The difference between niceness and PC

Proph explains it really well:

For where niceness is concerned with protecting a social order concerned with community, PC is concerned with protecting a social order that is explicitly anti-community (indeed, one that parcels up community into competing and hostile groups, some of which are entitled to PC protection and others subject to explicitly PC nastiness). Both require conformity to socially-established norms but order these norms toward different ends. The order which niceness seeks is fundamentally cooperative, communitarian, and traditional; it is pious and humble. Political correctness seeks an order that is noncooperative, individualistic, and revolutionarily novel as a matter of principle. It regards desecration and shock as a means to that end.

PC is therefore a direct competitor to mere niceness; both seek the protection of a social order, but the social orders they envision are irreconcilable. Niceness has no interest in protecting the manifold absurdities of modern liberal society. Political correctness has no interest in what it sees as the stultifying, arbitrary, and suffocating rules of traditional society….

It goes without saying that, while both niceness and PC proscribe certain behaviors and manners of speech, PC’s scope is comparatively limited; it protects with greater intensity many fewer people (and does not because they are people but because they belong to the groups they do), where niceness protects everyone. Niceness prohibits meanness; PC prohibits insensitivity.

2 Responses

  1. As you probably know, the word “nice” originally meant something very much like sensitive or delicate, so that in the eighteenth century a man who was easily offended by disagreeable odors was said to have a “nice” nose and a connoisseur of music was said to have “nice” ears. A fastidious man was said to be a “nice” man, and it was not usually meant as a compliment. In Johnson’s Dictionary the word is pejorative. In time, however, the phrase “nice man” came to mean a cultivated man, or a gentleman, and by the middle of the nineteenth century the word was generalized to all things agreeable: “nice weather,” “nice food,” etc.

    What is interesting is that, over the course of about 200 years, the meaning of the word nice has inverted. A nice man used to be a man who was easily offended, by disagreeable odors, sounds, food, etc. Today a nice man is a man who is himself inoffensive, who is in no way disagreeable. From readiness to take offense to unwillingness to give offense.

    The reason I mention this is that PC trains us to be nice in the original sense of the word. A man who nearly passes out when he hears a racial slur is exactly what was meant by the phrase “nice man” two hundred years ago. He is making a display of affected refinement. To bad we’ve lost the term people used to use to name these prigs.

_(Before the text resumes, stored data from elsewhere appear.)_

(** ** Command paths *)

Lemma UseChain_nonempty c : UseChain c <> [].
Proof.
  induction c using Command_parent_ind; simpl; [discriminate |].
  destruct (UseChain c); discriminate.
Qed.

Lemma joinPath_snoc chain use :
  chain <> [] -> joinPath (chain ++ [use]) = joinPath chain +:+ " " +:+ firstWord use.
Proof.
  destruct chain as [|u rest]; [congruence |]. intros _. simpl.
  rewrite fold_left_app. reflexivity.
Qed.

Lemma CommandPath_UseChain c : CommandPath c = joinPath (UseChain c).
Proof.
  induction c using Command_parent_ind; simpl; [reflexivity |].
  rewrite joinPath_snoc by apply UseChain_nonempty.
  rewrite IHc. reflexivity.
Qed.

(** ** Context assembly *)

(** Every way [createRootContext] can end, by what the collaborators
    answered. *)
Lemma createRootContext_cases w ctx cmd rootOptions :
  let out := OutOrStdout cmd in
  let stripped := if decide (Getenv w "NO_COLOR" <> "") then NonColorable out else out in
  let writer := if decide (stripped = os.Stdout) then ColorableStdout w else stripped in
  let log :=
    ((if decide (Getenv w "NO_COLOR" <> "") then [EvNewNonColorable out] else []) ++
     (if decide (stripped = os.Stdout) then [EvNewColorableStdout] else []))%list in
  (exists e, (NewAzdContext w).2 = Some e /\
     createRootContext w ctx cmd rootOptions
       = (Returned (ctx, None, Some (Errorf_w "creating context: " e)), [])) \/
  ((NewAzdContext w).2 = None /\ rootOptions = None /\
     createRootContext w ctx cmd rootOptions
       = (Panicked "runtime error: invalid memory address or nil pointer dereference", [])) \/
  (exists options e, (NewAzdContext w).2 = None /\ rootOptions = Some options /\
     (NewAzureCLICredential w).2 = Some e /\
     createRootContext w ctx cmd rootOptions
       = (Panicked "failed creating azure cli credential", [])) \/
  (exists options e base, (NewAzdContext w).2 = None /\ rootOptions = Some options /\
     (NewAzureCLICredential w).2 = None /\ (GetCommandFormatter w cmd).2 = Some e /\
     createRootContext w ctx cmd rootOptions = (Returned (base, None, Some e), [])) \/
  (exists options base, (NewAzdContext w).2 = None /\ rootOptions = Some options /\
     (NewAzureCLICredential w).2 = None /\ (GetCommandFormatter w cmd).2 = None /\
     createRootContext w ctx cmd rootOptions
       = (Returned
            (WithConsole (WithWriter base writer)
               (NewConsole (negb (NoPrompt options))
                  (bool_decide (out = os.Stdout) &&
                   bool_decide (InOrStdin cmd = os.Stdin) && IsTerminal w Stdin &&
                   IsTerminal w Stdout)
                  {| handles_Stdin := InOrStdin cmd; handles_Stdout := out;
                     handles_Stderr := ErrOrStderr cmd |}
                  (GetCommandFormatter w cmd).1),
             (NewAzdContext w).1, None), log)).
Proof.
  intros out stripped writer log. subst log writer stripped out.
  unfold createRootContext.
  destruct (NewAzdContext w) as [a [e|]]; simpl.
  { left. exists e. split; reflexivity. }
  destruct rootOptions as [options|]; simpl.
  2: { right. left. repeat split. }
  destruct (NewAzureCLICredential w) as [c [e|]]; simpl.
  { right. right. left. exists options, e. repeat split. }
  destruct (GetCommandFormatter w cmd) as [f [e|]]; simpl.
  { right. right. right. left. eexists options, e, _. repeat split. }
  right. right. right. right.
  eexists options, _. do 4 (split; [reflexivity |]).
  destruct (decide (Getenv w "NO_COLOR" <> "")) as [Hset|Hunset]; simpl.
  - destruct (decide (NonColorable (OutOrStdout cmd) = os.Stdout)) as [Heq|_];
      [discriminate Heq |]. reflexivity.
  - destruct (decide (OutOrStdout cmd = os.Stdout)) as [Heq|Hne]; reflexivity.
Qed.
Lemma append_assoc (s t u : string) : (s +:+ t) +:+ u = s +:+ (t +:+ u).
Proof.
  induction s as [|c s IH]; [done |].
  change (String c ((s +:+ t) +:+ u) = String c (s +:+ t +:+ u)).
  by rewrite IH.
Qed.

Lemma pretty_N_go_app (x : N) (s : string) :
  pretty_N_go x s = pretty_N_go x EmptyString +:+ s.
Proof.
  revert s. induction (N.lt_wf_0 x) as [x _ IH]; intros s.
  destruct (decide (x = 0)%N) as [->|Hx]; [by rewrite !pretty_N_go_0 |].
  rewrite (pretty_N_go_step x s), (pretty_N_go_step x EmptyString) by lia.
  assert (x `div` 10 < x)%N as Hlt by (apply N.div_lt; lia).
  rewrite (IH _ Hlt (String (pretty_N_char (x `mod` 10)) s)).
  rewrite (IH _ Hlt (String (pretty_N_char (x `mod` 10)) EmptyString)).
  by rewrite append_assoc.
Qed.

Lemma digits_stops (junk : string) (acc : Z) :
  stops junk → digits junk (Some acc) = Some acc.
Proof. destruct junk as [|c rest]; [done |]. cbn. by intros ->. Qed.

Lemma parseInt_pretty_N_junk (x : N) (junk : string) :
  (0 < x)%N → stops junk →
  parseInt (pretty_N_go x EmptyString +:+ junk) = Some (Z.of_N x).
Proof.
  intros Hx Hjunk. rewrite <- pretty_N_go_app.
  destruct (pretty_N_go_head x junk Hx) as (c & d & rest & Heq & Hd).
  rewrite Heq, (parseInt_digit_head c d rest Hd), <- Heq.
  rewrite digits_pretty_N_go by done. by apply digits_stops.
Qed.

(** [parseInt] reads a decimal integer back whatever follows it, as
    long as no digit follows at once. *)
Lemma parseInt_pretty_junk (n : Z) (junk : string) :
  stops junk → parseInt (pretty n +:+ junk) = Some n.
Proof.
  intros Hjunk. destruct n as [|p|p].
  - change (pretty 0 +:+ junk) with (String "0" junk).
    unfold parseInt. cbn. by apply digits_stops.
  - change (pretty (Z.pos p)) with (pretty (N.pos p)).
    unfold pretty, pretty_N. rewrite decide_False by done.
    by rewrite parseInt_pretty_N_junk.
  - change (pretty (Z.neg p)) with (String "-" (pretty (N.pos p))).
    unfold pretty, pretty_N. rewrite decide_False by done.
    change (String "-" (pretty_N_go (N.pos p) EmptyString) +:+ junk)
      with (String "-" (pretty_N_go (N.pos p) EmptyString +:+ junk)).
    rewrite <- pretty_N_go_app.
    unfold parseInt. cbn [skip_spaces].
    change (is_space "-") with false. cbn match.
    rewrite digits_pretty_N_go by done. by rewrite digits_stops.
Qed.

(** X4: A number followed by other text still sets the batch size: for
    [--batch=n...], where the text after the decimal integer [n] holds no
    [=] sign and does not start with a digit, the batch size is 16 for
    [n < 1] and [min n 128] otherwise. *)
Theorem batch_numeric_prefix (argv : list string) (n : Z) (junk : string) :
  find_arg "--batch=" argv = Some ("--batch=" +:+ pretty n +:+ junk) →
  all_chars (λ c, c ≠ "="%char) junk →
  stops junk →
  batchSize (parseArgs argv) = if bool_decide (n < 1) then 16 else Z.min n 128.
Proof.
  intros Hfind Hno Hstops. cbn [parseArgs batchSize]. unfold batch.
  rewrite Hfind.
  change (split_eq ("--batch=" +:+ pretty n +:+ junk))
    with ("--batch" :: split_eq (pretty n +:+ junk)).
  rewrite split_eq_whole by (apply all_chars_app; [apply pretty_no_eq | done]).
  cbn [lookup list_lookup]. by rewrite parseInt_pretty_junk.
Qed.

Lemma batch_numeric_prefix_witness :
  batchSize (parseArgs ["node"; "index.js"; "--batch=32 workers"])
  = if bool_decide (32 < 1) then 16 else Z.min 32 128.
Proof.
  apply (batch_numeric_prefix ["node"; "index.js"; "--batch=32 workers"]
           32 " workers").
  - reflexivity.
  - cbn. repeat split; discriminate.
  - reflexivity.
Defined.

Lemma split_eq_head (s : string) :
  ∃ pieces, split_eq s = before_eq s :: pieces.
Proof.
  induction s as [|c s [pieces IH]]; [by exists [] |].
  cbn. case_decide; [by eexists |]. rewrite IH. by eexists.
Qed.

Lemma before_eq_whole (s : string) :
  all_chars (λ c, c ≠ "="%char) s → before_eq s = s.
Proof.
  induction s as [|c s IH]; [done |]. intros [Hc Hs].
  cbn. rewrite decide_False by done. by rewrite IH.
Qed.

(** X5: The output directory is [./rpcs] without an [--out=] argument;
    with [--out=p] it is [p] up to the first [=] sign of [p], hence [p]
    itself when [p] holds none. *)
Theorem outDir_read (argv : list string) :
  (find_arg "--out=" argv = None → outDir (parseArgs argv) = "./rpcs")
  ∧ (∀ p, find_arg "--out=" argv = Some ("--out=" +:+ p) →
          outDir (parseArgs argv) = before_eq p
          ∧ (all_chars (λ c, c ≠ "="%char) p → outDir (parseArgs argv) = p)).
Proof.
  cbn [parseArgs outDir]. split.
  - by intros ->.
  - intros p ->.
    change (split_eq ("--out=" +:+ p)) with ("--out" :: split_eq p).
    destruct (split_eq_head p) as [pieces ->]. cbn. split; [done |].
    intros Hp. by rewrite before_eq_whole.
Qed.

Lemma outDir_read_witness :
  outDir (parseArgs ["node"; "index.js"; "--out=./data=v2"]) = before_eq "./data=v2".
Proof.
  apply (proj2 (outDir_read ["node"; "index.js"; "--out=./data=v2"]) "./data=v2").
  reflexivity.
Defined.

Example outDir_truncated :
  outDir (parseArgs ["node"; "index.js"; "--out=./data=v2"]) = "./data".
Proof. reflexivity. Qed.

  2. A classic example of PC “niceness” from 1993:

    The homosexuals vandalized Church property, terrorized women and children, assaulted Church members, and disrupted the services. The police did little or nothing to control the unruly mob for a long time. Finally the riot police arrived and did help to control the situation to some extent.

    No One Arrested

    As incredible as it may sound, not one of the unruly mob was arrested. The news media ignored the whole thing. The newspapers refused to print anything about the assault. This shows the unholy bias of the news media.

    If a group of fundamental Christians had stormed a meeting of homosexuals, you may be sure it would have made the news. The newspapers, the television stations, and the national news media would have made sure that the whole nation knew that Christians were attacking homosexuals.